She laughed then. “Fine. I can’t turn down a good bus ticket.”
“You crumbled too soon,” I said. “I would have sprung for snacks if you kept haggling.”
She walked past me. “I’ll remember that for next time.”
I caught up. “So there’ll be a next time?”
“You’re very enthusiastic about everything. What’s wrong with you?”
“Lots of things,” I said cheerfully. “And I just don’t see the point in pretending I don’t like something or someone. Why would I hide it? I’m not ashamed of anything.”
She glanced at me as though trying to figure out if I were being serious or not. “I wish I could be like that.”
“It’s not hard.” I led her toward the nearest bus stop. It was empty, so we’d just missed a bus. “I like you, and if you like me back, that’s great. But if not, we can still be friends.”
We’d just have to deal with the secrets later.
She narrowed her eyes when she took a seat at the stop. “I’ve never met anyone like you before, Dorian Evans.”
“I’ll bet,” I muttered. I sat down, and she shifted over. The chill she’d been projecting—somehow—began to dissipate. “You look like you’ve had a tough week. Wanna talk about it?”
She shrugged. “Do you ever think people justwantdrama in their lives? It’d be so much easier to just get along and not react to everything anyone says as though it’s personally offensive.”
I wanted to reach out and touch her, but she would probably shrink away from me. I could wait for her to come to me, if she wanted. That night at Halloween, before everything had fallen apart, I’d felt like she wanted me to kiss her. It was different after that—she’d understandably retreated, given all of the weirdness—but I wished I could help her find her old, confident self.
A bus arrived. We sat upstairs, at the front, and when I took a seat, I was surprised when Margo slipped into the seat right beside me.
She noticed me staring at her. “I wish everyone was as easy-going as you.” She sank back into her seat, staring into the distance. “I tried to join the stupid drama club. Hanging around with you apparently makes that a no go. And I tried to get a job at the café, but you have to be a townie for that one, too. It makes me crazy.”
“I’m so sorry.”
She looked at me, her eyes soft. “You were the first person to be nice to me around here. You have nothing to be sorry for. I don’t want to be a part of that crap. I don’t care if you’re from—” She frowned. “Wait, where are you from?”
“No idea.” I grinned at her expression. “Nathan found me on some mountain in Eastern Europe, but I wasn’t born there. No parents, no birth cert, so we made up my background mostly.”
“He found you,” she said sceptically. “On a mountain. And took you home. Just like that?”
“It was probably a bit more complicated.” And she would never understand. “He was travelling with his family, came across me and a bunch of other kids in a bad situation, and tried to help.”
“Were you kidnapped?” she asked. “I mean, was it some kind of human trafficking scenario?”
I shrugged. “More like I was unwanted and dumped onto a crazy old woman, far away from the authorities. It worked out for me in the end.”
“Do you ever wish you could meet your parents?”
I shook my head. “I don’t care who they are. My family is here, in this town, so I’ll do what it takes to stay with them.”
“Sometimes I wish I could talk to my biological parents.” She sounded embarrassed. “Just to find out, like, medical stuff.”

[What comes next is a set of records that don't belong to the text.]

Definition step (l : label) (s : State) : option (outcome State) :=
  match l with
  | LWrite buffer =>
      match parent s with
      | PIdle => Some (Done (with_parent PSignal (with_data (data_ s ++ [buffer]) (with_position (position_ s + zlen buffer) s))))
      | _ => None
      end
  | LFlush =>
      match parent s with
      | PIdle => Some (Done (with_parent PSignal (with_flags (timer_fired_ s) true (done_ s) s)))
      | _ => None
      end
  | LDestroy =>
      match parent s with
      | PIdle => Some (Done (with_parent PSignalDone (with_flags (timer_fired_ s) (flush_ s) true s)))
      | _ => None
      end
  | LParent => parent_step s
  | LChild => child_step s
  | LInterrupt => match child s with CRead => Some (Done (with_child CCommand s)) | _ => None end
  | LTimer => if timer_runs s then Some (Done (with_handlers (S (handlers s)) (with_flags true (flush_ s) (done_ s) s))) else None
  | LHandler =>
      match handlers s with
      | O => None
      (* [this] and [pipe_.write], of a writer that is no more *)
      | S n => Some (match parent s with PClosed => Faulted Undefined | _ => Done (with_handlers n (SignalThread s)) end)
      end
  | LWriteOut => Some (Done (HandleFlush s))
  end.
End WriterThread.
End WriterThread.

(** ** What the threads guarantee *)
Import WriterThread.

Section theory.
Context (asynchronous : bool) (block_size pipe_size : Z).
Context (Hblock : 0 < block_size) (Hpipe : 0 < pipe_size).
Abbreviation step := (step asynchronous block_size pipe_size).

(** Buffers that are given to [Write] are not empty. *)
Definition allowed (l : label) : Prop := match l with LWrite buffer => buffer <> [] | _ => True end.

Definition given_by (l : label) : list (list byte) := match l with LWrite buffer => [buffer] | _ => [] end.

(** What can happen, with the buffers that were given. *)
Inductive reaches : list (list byte) -> State -> Prop :=
  | reaches_make : reaches [] make
  | reaches_step given s l s' : reaches given s -> allowed l -> step l s = Some (Done s') -> reaches (given ++ given_by l) s'.

(** The buffer that the thread has taken and not yet written. *)
Definition in_flight (c : child_pc) : list byte := match c with CStartWrite _ buffer => buffer | _ => [] end.

(** The thread has seen [done_]. *)
Definition last_work (c : child_pc) : bool :=
  match c with CWork last | CFront last | CStartWrite last _ => last | CFlush | CExited => true | _ => false end.

Definition destroying (p : parent_pc) : bool := match p with PIdle | PSignal => false | _ => true end.

(** In front of the first [read], or in front of one. *)
Definition asleep (c : child_pc) : bool := match c with CStart | CRead => true | _ => false end.

Record inv (given : list (list byte)) (s : State) : Prop := {
  inv_bytes : file s ++ buffered s ++ in_flight (child s) ++ concat (data_ s) = concat given;
  inv_some : Forall (fun b => b <> []) (data_ s);
  inv_flight : match child s with CStartWrite _ buffer => buffer <> [] | CFront _ => data_ s <> [] | CFlush | CExited => data_ s = [] | _ => True end;
  inv_position : position_ s = zlen (concat given);
  inv_offset : child_offset_ s = zlen (file s ++ buffered s);
  inv_fadvise : 0 <= last_fadvise_ s <= child_offset_ s /\ (asynchronous = true -> child_offset_ s - last_fadvise_ s <= block_size);
  inv_done : done_ s = destroying (parent s);
  inv_last : last_work (child s) = true -> done_ s = true;
  inv_parent : match parent s with PWriteAll => child s = CExited | PClosed => child s = CExited /\ buffered s = [] | _ => True end;
  inv_pipe : 0 <= pipe s;
  (** The thread does not sleep over data, nor over the end. *)
  inv_wake : data_ s <> [] -> asleep (child s) = true -> 0 < pipe s \/ parent s = PSignal \/ parent s = PSignalDone;
  inv_end : done_ s = true -> last_work (child s) = true \/ child s = CCommand \/ 0 < pipe s \/ parent s = PSignalDone;
}.

Lemma writer_make : inv [] make.
Proof. by constructor; cbn; try done; lia. Qed.

Lemma next_fadvise_spec fuel : forall next offset, (Z.to_nat (offset - next) < fuel)%nat -> next <= offset ->
  exists n, next_fadvise block_size fuel next offset = Done n /\ next <= n <= offset /\ offset - n <= block_size.
Proof.
  induction fuel as [|fuel IH]; intros next offset Hf Hn; [lia|]. cbn [next_fadvise].
  destruct (Z.ltb_spec (next + block_size) offset) as [Hl|Hl]; [|exists next; split; [done|lia]].
  destruct (IH (next + block_size) offset) as (n & -> & ? & ?); [lia..|]. exists n. split; [done|lia].
Qed.

Lemma SignalThread_pipe s : 0 <= pipe s -> exists n, SignalThread pipe_size s = with_pipe n s /\ 0 < n /\ pipe s <= n.
Proof.
  intros Hp. unfold SignalThread. destruct (Z.ltb_spec (pipe s) pipe_size).
  - exists (pipe s + 1). split; [done|lia].
  - exists (pipe s). split; [by destruct s|lia].
Qed.

Lemma concat_snoc {A} (l : list (list A)) x : concat (l ++ [x]) = concat l ++ x.
Proof. rewrite concat_app. cbn. by rewrite app_nil_r. Qed.

(** The [FILE] is written out. *)
Lemma inv_HandleFlush given s : inv given s -> inv given (HandleFlush s).
Proof.
  intros [Hb Hs Hf Hp Ho Hfa Hd Hl Hpa Hpi Hw He]. constructor; cbn; try done.
  - by rewrite <- app_assoc.
  - by rewrite app_nil_r.
  - destruct (parent s); try done. by destruct Hpa.
Qed.

(** A step of the thread that leaves everything else. *)
Lemma inv_child given s c : inv given s -> in_flight c = in_flight (child s) ->
  match c with CStartWrite _ _ => False | CFront _ => data_ s <> [] | CFlush | CExited => data_ s = [] | _ => True end ->
  (last_work c = true -> done_ s = true) -> child s <> CExited ->
  (asleep c = true -> data_ s = [] \/ 0 < pipe s \/ parent s = PSignal \/ parent s = PSignalDone) ->
  (last_work (child s) = true -> last_work c = true) -> (child s <> CCommand \/ last_work c = true \/ done_ s = false) ->
  inv given (with_child c s).
Proof.
  intros [Hb Hs Hf Hp Ho Hfa Hd Hl Hpa Hpi Hw He] Hfl Hc Hlast Hx Hr Hk Hcmd. constructor; cbn; try done.
  - by rewrite Hfl.
  - by destruct c.
  - destruct (parent s); try done. by destruct Hpa.
  - intros Hne Hcr. destruct (Hr Hcr) as [?|[?|[?|?]]]; try done; auto.
  - intros Hdn. destruct (He Hdn) as [Hw'|[Hw'|[Hw'|Hw']]]; auto. destruct Hcmd as [?|[?|?]]; [done|auto|congruence].
Qed.

(** Once it is taken off the queue a buffer is written. *)
Lemma StartWrite_inv given s last buffer : inv given s -> child s = CStartWrite last buffer ->
  exists s', StartWrite asynchronous block_size buffer s = Done s' /\ inv given (with_child (CWork last) s').
Proof.
  intros [Hb Hs Hf Hp Ho Hfa Hd Hl Hpa Hpi Hw He] Hc. rewrite Hc in *. cbn [in_flight last_work] in *. destruct Hfa as [Hfa Hfb].
  assert (Hz : 0 < zlen buffer) by (destruct buffer; [done|rewrite zlen_cons; pose proof (zlen_nonneg buffer); lia]).
  unfold StartWrite, fwrite. rewrite (proj2 (Z.eqb_neq _ _)) by lia. cbn [negb mj_assert]. rewrite !bind_done. cbn [child_offset_ last_fadvise_ with_offsets].
  assert (Hpa' : match parent s with PWriteAll | PClosed => False | _ => True end) by (destruct (parent s); try done; by destruct Hpa).
  destruct asynchronous eqn:Ea; cbn [andb].
  - destruct (Z.ltb_spec block_size (child_offset_ s + zlen buffer - last_fadvise_ s)) as [Hlt|Hge].
    + destruct (next_fadvise_spec (S (Z.to_nat (child_offset_ s + zlen buffer - last_fadvise_ s))) (last_fadvise_ s) (child_offset_ s + zlen buffer))
        as (n & En & ? & ?); [lia..|]. cbn. cbn in En. rewrite En, bind_done. eexists. split; [done|]. constructor; cbn; try done.
      * rewrite <- Hb. by rewrite <- !app_assoc.
      * rewrite app_nil_r, app_assoc, zlen_app. lia.
      * split; [lia|intros _; lia].
      * by revert Hpa'; destruct (parent s).
      * intros Hdn. destruct (He Hdn) as [?|[?|?]]; auto; done.
    + eexists. split; [done|]. constructor; cbn; try done.
      * rewrite <- Hb. by rewrite <- !app_assoc.
      * rewrite app_assoc, zlen_app. lia.
      * split; [lia|intros _; lia].
      * by revert Hpa'; destruct (parent s).
      * intros Hdn. destruct (He Hdn) as [?|[?|?]]; auto; done.
  - eexists. split; [done|]. constructor; cbn; try done.
    + rewrite <- Hb. by rewrite <- !app_assoc.
    + rewrite app_assoc, zlen_app. lia.
    + split; [lia|congruence].
    + by revert Hpa'; destruct (parent s).
    + intros Hdn. destruct (He Hdn) as [?|[?|?]]; auto; done.
Qed.

(** [SignalThread], with where it leads the one who calls it. *)
Lemma inv_signal given s f : inv given s ->
  (forall n, inv given s -> 0 < n -> inv given (f (with_pipe n s))) -> inv given (f (SignalThread pipe_size s)).
Proof. intros Hi Hf. destruct (SignalThread_pipe s (inv_pipe _ _ Hi)) as (n & -> & Hn & _). by apply Hf. Qed.

Lemma inv_parent_step given s : inv given s ->
  match parent_step pipe_size s with Some r => exists s', r = Done s' /\ inv given s' | None => True end.
Proof.
  intros Hi. unfold parent_step. destruct (parent s) eqn:Ep; [done| | | | |done].
  - eexists. split; [done|]. apply inv_signal; [done|]. intros n [Hb Hs Hf Hp Ho Hfa Hd Hl Hpa Hpi Hw He] Hn. rewrite Ep in *.
    constructor; cbn; try done; [lia|auto..].
  - eexists. split; [done|]. apply inv_signal; [done|]. intros n [Hb Hs Hf Hp Ho Hfa Hd Hl Hpa Hpi Hw He] Hn. rewrite Ep in *.
    constructor; cbn; try done; [lia|auto..].
  - destruct (child s) eqn:Ec; try done. eexists. split; [done|]. destruct Hi as [Hb Hs Hf Hp Ho Hfa Hd Hl Hpa Hpi Hw He]. rewrite Ep, Ec in *.
    constructor; cbn; rewrite ?Ec; try done. intros _. by left.
  - destruct Hi as [Hb Hs Hf Hp Ho Hfa Hd Hl Hpa Hpi Hw He]. rewrite Ep in *. rewrite Hpa in *. rewrite Hf in *.
    eexists. split; [done|]. constructor; cbn; rewrite ?Hpa, ?Hf; try done.
    + by rewrite <- app_assoc.
    + by rewrite app_nil_r.
    + intros _. by left.
Qed.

“It’s all right to want to know where you came from,” I said firmly. “It’s just I already know it wasn’t better than what I have now.”
“My parents are great,” she said. “But I wish my dad was having better luck getting work around here.”
It was my turn to sound embarrassed. “The job at my place, it’s just on hold. The work will be there, it’s just… a bad time.”
She narrowed her focus on me. “Because of what happened at Halloween.” Then she held up her hands. “I know, I know. No secrets today. So tell me widely known truths then, Dorian.”
“I am a big wuss,” I said with a smile.